I had my second opinion recently with another mnd consultant specialist. I know some members have been disappointed with their 2nd opinion and they way it was done but I was very impressed with mine, and it was 90 mins and such a thorough clinical examination and history etc. She has confirmed mnd and explained the various types and what it means. Mine is currently upper motor neuron involvement on examination. And she said the only way to definitely know if any lmn is to have more emg repeated over the future months, and did I want to know or would I rather live each day as it comes and see how I go and that the care team and mnd clinic is still the same which ever type of mnd it is. I have decided not to have anymore emg tests. My mood is already low and I feel better not knowing. She was so patient and caring and I felt better leaving there than when I went in which was odd having had the diagnosis confirmed. I also have the prescription for tizanidine to start slowly and build up dose.

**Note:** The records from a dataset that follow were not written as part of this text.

(* ===== verification/Timebase.v ===== *)
(** * The microsecond time base (applications/timebase.c)

    The state of the file's static variables, the two functions of the file,
    and the interface [TimeSource] through which the stopwatch uses them.
    Real time is the number [t] of CPU cycles since the cycle counter was
    cleared; the 32-bit register CYCCNT shows [t mod 2^32]. *)
From S2P Require Import Prelude.

(** ** State and operations *)

(** The static variables of timebase.c. *)
Record timebase := {
  cpu_hz : Z;      (* uint32_t *)
  dwt_ok : Z;      (* uint8_t *)
  last_cyc : Z;    (* uint32_t *)
  total_cyc : Z    (* uint64_t *)
}.

(** Their static initialisers. *)
Definition timebase_reset_state : timebase :=
  {| cpu_hz := 72000000; dwt_ok := 0; last_cyc := 0; total_cyc := 0 |}.

(** What one read of the hardware and of the kernel tick returns. *)
Record hwread := { rd_cyccnt : Z; rd_tick : Z }.

Definition DWT_CTRL_CYCCNTENA_Msk : Z := 1.
Definition RT_TICK_PER_SECOND : Z := 1000.

(** [dwt_init]: [ctrl] is the value DWT->CTRL reads back after the enable bit
    has been written (0 on a core without the unit). *)
Definition dwt_init (ctrl : Z) (s : timebase) : timebase :=
  {| s with dwt_ok := if Z.land ctrl DWT_CTRL_CYCCNTENA_Msk =? 0 then 0 else 1 |}.

Definition timebase_init (SystemCoreClock ctrl : Z) (hw : hwread) (s : timebase)
  : Z * timebase :=
  let s := if SystemCoreClock =? 0 then s else {| s with cpu_hz := SystemCoreClock |} in
  let s := dwt_init ctrl s in
  let s := if dwt_ok s =? 0 then s
           else {| s with last_cyc := rd_cyccnt hw; total_cyc := 0 |} in
  (RT_EOK, s).

Definition timebase_get_us (hw : hwread) (s : timebase) : Z * timebase :=
  if dwt_ok s =? 0 then
    (u64 (rd_tick hw * 1000000) / RT_TICK_PER_SECOND, s)
  else
    let cur := rd_cyccnt hw in
    let delta := u32 (cur - last_cyc s) in
    let s := {| s with last_cyc := cur; total_cyc := u64 (total_cyc s + delta) |} in
    (u64 (total_cyc s * 1000000) / cpu_hz s, s).

(** ** The interface the stopwatch relies on *)

(** A microsecond clock with a state of its own. *)
Class TimeSource := {
  ts_state : Type;
  ts_init : hwread -> ts_state -> ts_state;
  ts_get_us : hwread -> ts_state -> Z * ts_state
}.

(** What it promises: in step with real time [t] (in the source's own unit),
    a read taken at [t'] within the source's window returns the number of
    microseconds of [t'] and stays in step. *)
Class TimeSourceLaws (TS : TimeSource) := {
  ts_sync : ts_state -> Z -> Prop;
  ts_shows : hwread -> Z -> Prop;
  ts_window : Z -> Z -> Prop;
  ts_us : Z -> Z;
  ts_window_le : forall t t', ts_window t t' -> t <= t';
  ts_us_mono : forall t t', t <= t' -> ts_us t <= ts_us t';
  ts_get_us_ok : forall s t hw t',
    ts_sync s t -> ts_window t t' -> ts_shows hw t' ->
    fst (ts_get_us hw s) = ts_us t' /\ ts_sync (snd (ts_get_us hw s)) t';
  ts_us_fits : forall s t hw t',
    ts_sync s t -> ts_window t t' -> ts_shows hw t' -> fits 64 (ts_us t')
}.

(** ** The cycle counter as a time source *)

(** The register shows the cycle count [t] modulo its width. *)
Definition shows_cycles (hw : hwread) (t : Z) : Prop := rd_cyccnt hw = u32 t.

(** [s] was last sampled at cycle [t], having been initialised at cycle [t0]. *)
Definition dwt_sync (hz t0 : Z) (s : timebase) (t : Z) : Prop :=
  dwt_ok s = 1 /\ cpu_hz s = hz /\ last_cyc s = u32 t /\
  total_cyc s = u64 (t - t0) /\ t0 <= t.

(** The next sample comes before the 32-bit counter wraps past the last one
    and before the microsecond product leaves 64 bits. *)
Definition dwt_window (t0 t t' : Z) : Prop :=
  t <= t' < t + 2 ^ 32 /\ (t' - t0) * 1000000 < 2 ^ 64.

(** Without the unit the tick counter is used: real time is in ticks. *)
Definition tick_sync (s : timebase) (t : Z) : Prop := dwt_ok s = 0 /\ 0 <= t.
Definition tick_window (t t' : Z) : Prop := t <= t' < 2 ^ 32.

Lemma u32_delta t t' : t <= t' < t + 2 ^ 32 -> u32 (u32 t' - u32 t) = t' - t.
Proof.
  intros H. rewrite wrap_sub_l, wrap_sub_r. apply wrap_id. unfold fits. lia.
Qed.

Lemma dwt_total_step t0 t t' :
  t <= t' < t + 2 ^ 32 -> t0 <= t ->
  u64 (u64 (t - t0) + u32 (u32 t' - u32 t)) = u64 (t' - t0).
Proof.
  intros H H0. rewrite u32_delta by done. rewrite wrap_add_l. f_equal. lia.
Qed.

Section DWT.
Context (hz t0 : Z) (hz_pos : 0 < hz).

Definition cyc_us (t : Z) : Z := (t - t0) * 1000000 / hz.

Lemma cyc_us_mono t t' : t <= t' -> cyc_us t <= cyc_us t'.
Proof. intros H. apply Z.div_le_mono; lia. Qed.

(** One sample, whatever the gap since the last one: the 32-bit difference
    is what is accumulated. *)
Lemma timebase_step s t hw t' :
  dwt_sync hz t0 s t -> t <= t' -> shows_cycles hw t' ->
  let r := timebase_get_us hw s in
  last_cyc (snd r) = u32 t' /\
  total_cyc (snd r) = u64 (t - t0 + (t' - t) mod 2 ^ 32) /\
  fst r = u64 (u64 (t - t0 + (t' - t) mod 2 ^ 32) * 1000000) / hz.
Proof.
  intros (Hok & Hhz & Hl & Ht & _) _ Hr. unfold timebase_get_us, shows_cycles in *.
  rewrite Hok. simpl. rewrite Hhz, Hl, Ht, Hr, wrap_sub_l, wrap_sub_r, wrap_add_l.
  done.
Qed.

Lemma timebase_sync_step s t hw t' :
  dwt_sync hz t0 s t -> t <= t' < t + 2 ^ 32 -> shows_cycles hw t' ->
  dwt_sync hz t0 (snd (timebase_get_us hw s)) t'.
Proof.
  intros Hs Hw Hr. destruct (timebase_step s t hw t' Hs (proj1 Hw) Hr) as (Hl & Ht & _).
  destruct Hs as (Hok & Hhz & _ & _ & H0). unfold dwt_sync.
  rewrite Hl, Ht, Z.mod_small by lia.
  unfold timebase_get_us. rewrite Hok. simpl. repeat split; try done; [f_equal; lia | lia].
Qed.

Lemma timebase_value s t hw t' :
  dwt_sync hz t0 s t -> dwt_window t0 t t' -> shows_cycles hw t' ->
  fst (timebase_get_us hw s) = cyc_us t'.
Proof.
  intros Hs [Hw Hb] Hr. destruct (timebase_step s t hw t' Hs (proj1 Hw) Hr) as (_ & _ & ->).
  destruct Hs as (_ & _ & _ & _ & H0).
  rewrite Z.mod_small by lia. unfold cyc_us.
  rewrite (wrap_id 64 (t - t0 + (t' - t))) by (unfold fits; lia).
  rewrite wrap_id by (unfold fits; lia). do 2 f_equal; lia.
Qed.
End DWT.

(** Reads taken one after another. *)
Fixpoint timebase_samples (hws : list hwread) (s : timebase) : list Z * timebase :=
  match hws with
  | [] => ([], s)
  | hw :: hws =>
      let '(us, s1) := timebase_get_us hw s in
      let '(l, s2) := timebase_samples hws s1 in (us :: l, s2)
  end.

(** The sample times [ts] start at or after [t] and each is in the window of
    the one before it. *)
Fixpoint dwt_schedule (t0 t : Z) (ts : list Z) : Prop :=
  match ts with
  | [] => True
  | t' :: ts => dwt_window t0 t t' /\ dwt_schedule t0 t' ts
  end.

#[global] Instance dwt_schedule_dec t0 t ts : Decision (dwt_schedule t0 t ts).
Proof. revert t. induction ts; intros; simpl; unfold dwt_window; apply _. Defined.

Lemma dwt_schedule_sorted hz t0 t ts :
  0 < hz -> dwt_schedule t0 t ts -> Sorted Z.le (map (cyc_us hz t0) ts).
Proof.
  intros Hz. revert t. induction ts as [|t1 ts IH]; intros t H; simpl; constructor.
  - by apply (IH t1), H.
  - destruct ts as [|t2 ts]; simpl; constructor.
    apply cyc_us_mono; [done|]. destruct H as (_ & [[? _] _] & _). done.
Qed.

(** C17: sampled at least once per wrap of the 32-bit cycle counter, and while
    the elapsed microseconds times the clock fit 64 bits, every reading is
    exactly the elapsed time since initialisation and the readings never
    decrease, although the hardware counter itself wraps. *)
Theorem timebase_samples_exact hz t0 s t hws ts :
  0 < hz -> dwt_sync hz t0 s t -> dwt_schedule t0 t ts -> Forall2 shows_cycles hws ts ->
  fst (timebase_samples hws s) = map (cyc_us hz t0) ts /\
  Sorted Z.le (fst (timebase_samples hws s)).
Proof.
  intros Hz Hs Hsch HF.
  assert (fst (timebase_samples hws s) = map (cyc_us hz t0) ts) as Heq.
  { clear -Hz Hs Hsch HF. revert s t Hs Hsch.
    induction HF as [|hw t' hws ts Hr _ IH]; intros s t Hs Hsch; [done|].
    simpl in Hsch. destruct Hsch as [Hw Hsch]. simpl.
    pose proof (timebase_value hz t0 s t hw t' Hs Hw Hr) as Hv.
    pose proof (timebase_sync_step hz t0 s t hw t' Hs (proj1 Hw) Hr) as Hs'.
    destruct (timebase_get_us hw s) as [us s1]. simpl in Hv, Hs'.
    specialize (IH s1 t' Hs' Hsch).
    destruct (timebase_samples hws s1) as [l s2]. simpl in *. by rewrite Hv, IH. }
  split; [done|]. rewrite Heq. by apply (dwt_schedule_sorted hz t0 t).
Qed.

Lemma timebase_samples_exact_witness :
  Sorted Z.le (fst (timebase_samples
    [ {| rd_cyccnt := 4294967000; rd_tick := 0 |}; {| rd_cyccnt := 704; rd_tick := 0 |} ]
    {| cpu_hz := 72000000; dwt_ok := 1; last_cyc := 100; total_cyc := 0 |})).
Proof.
  apply (timebase_samples_exact 72000000 100 _ 100 _ [4294967000; 4294968000]).
  - lia.
  - repeat split; vm_compute; congruence.
  - apply (bool_decide_unpack _). vm_compute. exact I.
  - repeat constructor.
Defined.

(** The accumulation only sees the counter modulo [2^32]: when [g] cycles
    pass between two samples the time base advances by [g mod 2^32], so every
    full wrap (59.6 s at 72 MHz) that goes unsampled is lost. *)
Lemma timebase_gap_lost hz t0 s t hw g :
  dwt_sync hz t0 s t -> 0 <= g -> shows_cycles hw (t + g) ->
  total_cyc (snd (timebase_get_us hw s)) = u64 (total_cyc s + g mod 2 ^ 32).
Proof.
  intros Hs Hg Hr. destruct (timebase_step hz t0 s t hw (t + g) Hs) as (_ & -> & _); try done; [lia|].
  destruct Hs as (_ & _ & _ & -> & _). rewrite wrap_add_l. do 3 f_equal. lia.
Qed.

Lemma timebase_gap_lost_witness :
  total_cyc (snd (timebase_get_us {| rd_cyccnt := 5; rd_tick := 0 |}
    {| cpu_hz := 72000000; dwt_ok := 1; last_cyc := 0; total_cyc := 0 |})) = 5.
Proof.
  rewrite (timebase_gap_lost 72000000 0 _ 0 _ (2 ^ 32 + 5)); [reflexivity | | lia | reflexivity].
  repeat split; vm_compute; congruence.
Defined.

(** The product [total_cyc * 1000000] is computed on 64 bits, so the
    clock runs backwards once 18446744073709 cycles (71 hours at 72 MHz) have
    been accumulated: the next sample, one second later, is smaller. *)
Lemma timebase_product_overflow t0 s hw :
  let t := t0 + 18446744073709 in
  dwt_sync 72000000 t0 s t -> shows_cycles hw (t + 72000000) ->
  fst (timebase_get_us hw s) < cyc_us 72000000 t0 t.
Proof.
  intros t Hs Hr.
  destruct (timebase_step 72000000 t0 s t hw (t + 72000000) Hs) as (_ & _ & ->); [lia|done|].
  replace (t + 72000000 - t) with 72000000 by lia. unfold cyc_us.
  replace (t - t0) with 18446744073709 by (unfold t; lia). reflexivity.
Qed.

Lemma timebase_product_overflow_witness :
  fst (timebase_get_us {| rd_cyccnt := u32 (18446744073709 + 72000000); rd_tick := 0 |}
    {| cpu_hz := 72000000; dwt_ok := 1; last_cyc := u32 18446744073709;
       total_cyc := 18446744073709 |}) < 256204778801.
Proof.
  apply (timebase_product_overflow 0); [|reflexivity].
  repeat split; vm_compute; congruence.
Defined.

(** ** The implementation discharges the interface *)

#[global] Instance timebase_source (SystemCoreClock ctrl : Z) : TimeSource := {|
  ts_state := timebase;
  ts_init := fun hw s => snd (timebase_init SystemCoreClock ctrl hw s);
  ts_get_us := timebase_get_us
|}.

(** Initialising on a core with the counter puts the source in step. *)
Lemma timebase_init_sync hz hw s t0 :
  0 < hz -> shows_cycles hw t0 ->
  dwt_sync hz t0 (snd (timebase_init hz 1 hw s)) t0.
Proof.
  intros Hz Hr. unfold timebase_init, dwt_init, dwt_sync.
  destruct (Z.eqb_spec hz 0); [lia|]. simpl. rewrite Hr, Z.sub_diag. repeat split; lia.
Qed.

#[global] Instance timebase_dwt_laws (hz t0 : Z) (Hz : 0 < hz) :
  TimeSourceLaws (timebase_source hz 1).
Proof.
  refine {| ts_sync := dwt_sync hz t0 : @ts_state (timebase_source hz 1) -> Z -> Prop;
            ts_shows := shows_cycles; ts_window := dwt_window t0;
            ts_us := cyc_us hz t0 |}.
  - by intros t t' [[? _] _].
  - intros. by apply cyc_us_mono.
  - intros s t hw t' Hs Hw Hr. split; [by apply (timebase_value hz t0 s t)|].
    by apply (timebase_sync_step hz t0 s t hw t' Hs (proj1 Hw)).
  - intros s t hw t' (_ & _ & _ & _ & H0) [Hw Hb] _. unfold fits, cyc_us. split.
    + apply Z.div_pos; lia.
    + apply Z.div_lt_upper_bound; nia.
Defined.

#[global] Instance timebase_tick_laws (SystemCoreClock ctrl : Z) :
  TimeSourceLaws (timebase_source SystemCoreClock ctrl).
Proof.
  refine {| ts_sync := tick_sync : @ts_state (timebase_source SystemCoreClock ctrl) -> Z -> Prop;
            ts_shows := fun hw t => rd_tick hw = t; ts_window := tick_window;
            ts_us := fun t => t * 1000000 / RT_TICK_PER_SECOND |}.
  - by intros t t' [? _].
  - intros. apply Z.div_le_mono; unfold RT_TICK_PER_SECOND; lia.
  - intros s t hw t' [Hs H0] [Hw Hb] <-. simpl. unfold timebase_get_us. rewrite Hs. simpl.
    rewrite wrap_id by (unfold fits; lia). split; [done|]. split; [done|lia].
  - intros s t hw t' [Hs H0] [Hw Hb] _. unfold fits, RT_TICK_PER_SECOND. dlia.
Defined.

I wanted to say that I look at the forum everyday and read all the posts, and I am sorry I dont often comment with advice or solutions, and this is only because I am not at the stage a lot of members are and so I dont have experience with such difficulties. I have empathy for everyone here. I admit I feel guilty for not being as limited or "poorly" even though I have mnd. And yes I selfishly panic when I think it might be me next year etc. The consultant said each type of mnd and often each patient starts off differently but ends the same in the end. Basically in a crap way I am trying to say " I think of you all on here and I so so admire the courage and kindness and spirit of everyone, I am not very good with advice or solutions, but I think of you all and hope that we all can take some comfort that we are not alone".